O presidente Luiz Inácio Lula da Silva (PT) recebe a presidente do Suriname, Jennifer Geerlings-Simons (NDP, esquerda), no Palácio do Planalto, em Brasília, na 5ª feira (28.mai.2026). A reunião concentrará temas como infraestrutura de exportação, rota marítima pelo norte do Brasil, segurança alimentar e reforço da cooperação contra o crime organizado transnacional.
O governo brasileiro trata o Suriname como vizinho prioritário. O país faz fronteira com o Pará e o Amapá, integra a Amazônia e divide limite com a Guiana –região que preocupa Brasília por instabilidade e histórico de conflitos ambientais ligados ao garimpo ilegal.
O lado brasileiro exporta mais na relação bilateral, mas trata a estabilidade dos vizinhos como prioridade de política externa. A lógica do Planalto é que a cooperação reduz riscos do garimpo à presença do crime organizado na fronteira amazônica.
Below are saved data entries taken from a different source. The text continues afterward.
Lemma Encode_bytes mask s : Forall is_byte s -> Forall is_byte (Encode mask s).
Proof. intros Hs. by apply canonical_bytes, Encode_canonical, canonical_items. Qed.

(** A name with the meaning [n], in the standard encoding. *)
Definition standard_name (n : bytes) : string := of_bytes (Encode Standard n).

Lemma FromStandardName_name mask n : Forall is_byte n ->
  of_bytes (FromStandardName mask (to_bytes (standard_name n))) = of_bytes (Encode mask n).
Proof.
  intros Hn. unfold FromStandardName, standard_name. rewrite to_bytes_of_bytes by (by apply Encode_bytes).
  destruct (mask =? Standard) eqn:E; [by apply Z.eqb_eq in E as ->|].
  unfold Encode at 2. rewrite unambiguous_roundtrip, flat_items; [done|done|by apply canonical_items|apply Standard_unambiguous].
Qed.

Lemma ToStandardName_name mask n : Forall is_byte n -> ambiguous mask (items n) = false ->
  of_bytes (ToStandardName mask (to_bytes (of_bytes (Encode mask n)))) = standard_name n.
Proof.
  intros Hn Ha. unfold ToStandardName, standard_name. rewrite to_bytes_of_bytes by (by apply Encode_bytes).
  destruct (mask =? Standard) eqn:E; [by apply Z.eqb_eq in E as ->|].
  unfold Encode at 2. by rewrite unambiguous_roundtrip, flat_items by (done || by apply canonical_items).
Qed.

(** A path of names with these meanings, in the standard encoding. *)
Definition standard_path (ns : list bytes) : string := join_with "/" (map standard_name ns).

Lemma Encode_has_slash mask n : Forall is_byte n -> mask <> EncodeRaw -> Has mask EncodeSlash = true ->
  has_char slash (of_bytes (Encode mask n)) = false.
Proof.
  intros Hn Hm HS. apply has_slash. rewrite to_bytes_of_bytes by (by apply Encode_bytes).
  apply flat_slash; [by apply Encode_canonical, canonical_items|]. apply Encode_slash; auto using canonical_items.
Qed.

Lemma convert_path_parts f parts : parts <> [] -> Forall (fun p => has_char slash p = false) parts ->
  convert_path f (join_with "/" parts) = join_with "/" (map (fun p => of_bytes (f (to_bytes p))) parts).
Proof.
  intros Hne Hp. unfold convert_path. rewrite (split_join slash) by done.
  case_bool_decide as E; [by rewrite E|done].
Qed.

Lemma FromStandardPath_names mask ns : ns <> [] -> Forall (Forall is_byte) ns ->
  FromStandardPath mask (standard_path ns) = join_with "/" (map (fun n => of_bytes (Encode mask n)) ns).
Proof.
  intros Hne Hns. unfold FromStandardPath.
  assert (map (fun p => of_bytes (FromStandardName mask (to_bytes p))) (map standard_name ns) =
    map (fun n => of_bytes (Encode mask n)) ns) as Hmap.
  { rewrite map_map. apply map_ext_in. intros n Hn%list_elem_of_In. rewrite Forall_forall in Hns.
    by apply FromStandardName_name, Hns. }
  destruct (mask =? Standard) eqn:E.
  { apply Z.eqb_eq in E as ->. done. }
  unfold standard_path. rewrite convert_path_parts, Hmap; [done|by destruct ns|].
  apply Forall_map. apply (Forall_impl _ _ _ Hns). intros n Hn. by apply Encode_has_slash.
Qed.

(** ** Properties *)

(** C19: Encoding a name and decoding it again gives the name back exactly
    unless the name is one of two kinds: it ends with the quote rune and a
    character that the mask replaces at the end, or it is "." and the full
    width stop in the order in which the mask replaces one of the two only.
    The name may hold any bytes, valid UTF-8 or not. *)
Theorem encoder_roundtrip mask s : Forall is_byte s ->
  Decode mask (Encode mask s) = s <-> ambiguous mask (items s) = false.
Proof.
  intros Hs. pose proof (canonical_items s Hs) as Hc.
  pose proof (unambiguous_roundtrip mask (items s) Hc) as H1.
  pose proof (ambiguous_changes mask (items s) Hc) as H2.
  rewrite flat_items in * by done. unfold Encode. destruct (ambiguous mask (items s)); naive_solver.
Qed.

(** The mask of a Windows file system. *)
Definition EncodeWin : MultiEncoder :=
  fold_right Z.lor EncodeZero
    [EncodeColon; EncodeQuestion; EncodeDoubleQuote; EncodeAsterisk; EncodeLtGt; EncodePipe].

Lemma encoder_roundtrip_witness :
  let mask := Z.lor EncodeWin (Z.lor EncodeRightSpace EncodeInvalidUtf8) in
  let s := to_bytes "a*b " ++ [255; 32] in
  Decode mask (Encode mask s) = s /\ Encode mask s <> s.
Proof.
  split; [|by vm_compute].
  apply encoder_roundtrip; [|vm_compute; reflexivity]. by repeat constructor.
Defined.

(** A path of standard names goes to a backend and comes back unchanged: if
    the mask of the backend encodes the slash and none of the names is
    ambiguous under it, [ToStandardPath] undoes [FromStandardPath], whatever
    slashes, special names and bytes the names mean. *)
Theorem standard_path_roundtrip mask ns : ns <> [] -> Forall (Forall is_byte) ns ->
  mask <> EncodeRaw -> Has mask EncodeSlash = true ->
  Forall (fun n => ambiguous mask (items n) = false) ns ->
  ToStandardPath mask (FromStandardPath mask (standard_path ns)) = standard_path ns.
Proof.
  intros Hne Hns Hm HS Ha. rewrite FromStandardPath_names by done. unfold ToStandardPath, standard_path.
  destruct (mask =? Standard) eqn:E; [by apply Z.eqb_eq in E as ->|].
  rewrite <- (map_map (Encode mask) of_bytes), map_map.
  rewrite convert_path_parts; [|by destruct ns|].
  - f_equal. rewrite map_map. apply map_ext_in. intros n Hn%list_elem_of_In. rewrite Forall_forall in Hns, Ha.
    apply ToStandardName_name; auto.
  - apply Forall_map. apply (Forall_impl _ _ _ Hns). intros n Hn. by apply Encode_has_slash.
Qed.

Lemma standard_path_roundtrip_witness :
  let mask := Z.lor EncodeWin (Z.lor EncodeSlash EncodeRightPeriod) in
  let ns := [to_bytes "a/b"; to_bytes ".."; to_bytes "what?."] in
  FromStandardPath mask (standard_path ns) <> standard_path ns /\
  ToStandardPath mask (FromStandardPath mask (standard_path ns)) = standard_path ns.
Proof.
  split; [by vm_compute|]. apply standard_path_roundtrip; try done.
  - by repeat constructor.
  - repeat constructor; vm_compute; reflexivity.
Defined.

(** The two kinds of names that do not come back, as the backends meet
    them.  With a mask that replaces a trailing space, the name made of the quote
    and a space is read back with the SYMBOL FOR SPACE instead of the space; with
    a mask that has [EncodeDot] and [EncodeRightPeriod] (but not
    [EncodeLeftPeriod]), the names ".." and full stop plus "." are stored under
    one and the same name, so the second overwrites the first. *)
Theorem encoder_collisions :
  Decode EncodeRightSpace (Encode EncodeRightSpace (flat [Rune QuoteRune; Rune 32])) =
    flat [Rune QuoteRune; Rune 9248] /\
  let mask := Z.lor EncodeDot EncodeRightPeriod in
  Encode mask (to_bytes "..") = Encode mask (flat [Rune fullStop; Rune 46]) /\
  Decode mask (Encode mask (flat [Rune fullStop; Rune 46])) = to_bytes "..".
Proof. by vm_compute. Qed.

End Encoder.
Segurança na pauta do governo Lula
A visita é vista como oportunidade para aprofundar acordos na área de segurança, com foco no combate a ilícitos transfronteiriços. A pauta também quer ampliar a conectividade marítima e aérea e as trocas comerciais entre os 2 países.
A expectativa é que a visita não seja de diagnóstico, mas de soluções. Para isso, 3 ou 4 ministros –entre eles o ministro de Portos– devem chegar a Brasília 1 dia antes da presidente, para que os temas já cheguem à mesa com propostas concretas.
Geerlings-Simons deve pressionar por avanços em segurança alimentar e na criação de uma rota marítima ligando o norte do Brasil ao Suriname. Há um gargalo logístico que limita o comércio bilateral apesar da fronteira terrestre compartilhada.
Os 4 eixos da visita são petróleo, conectividade e infraestrutura, programas sociais e agronegócio. Há ainda possibilidade de reunião com representantes da Petrobras, no Rio de Janeiro, para discutir prevenção de desastres na exploração de petróleo.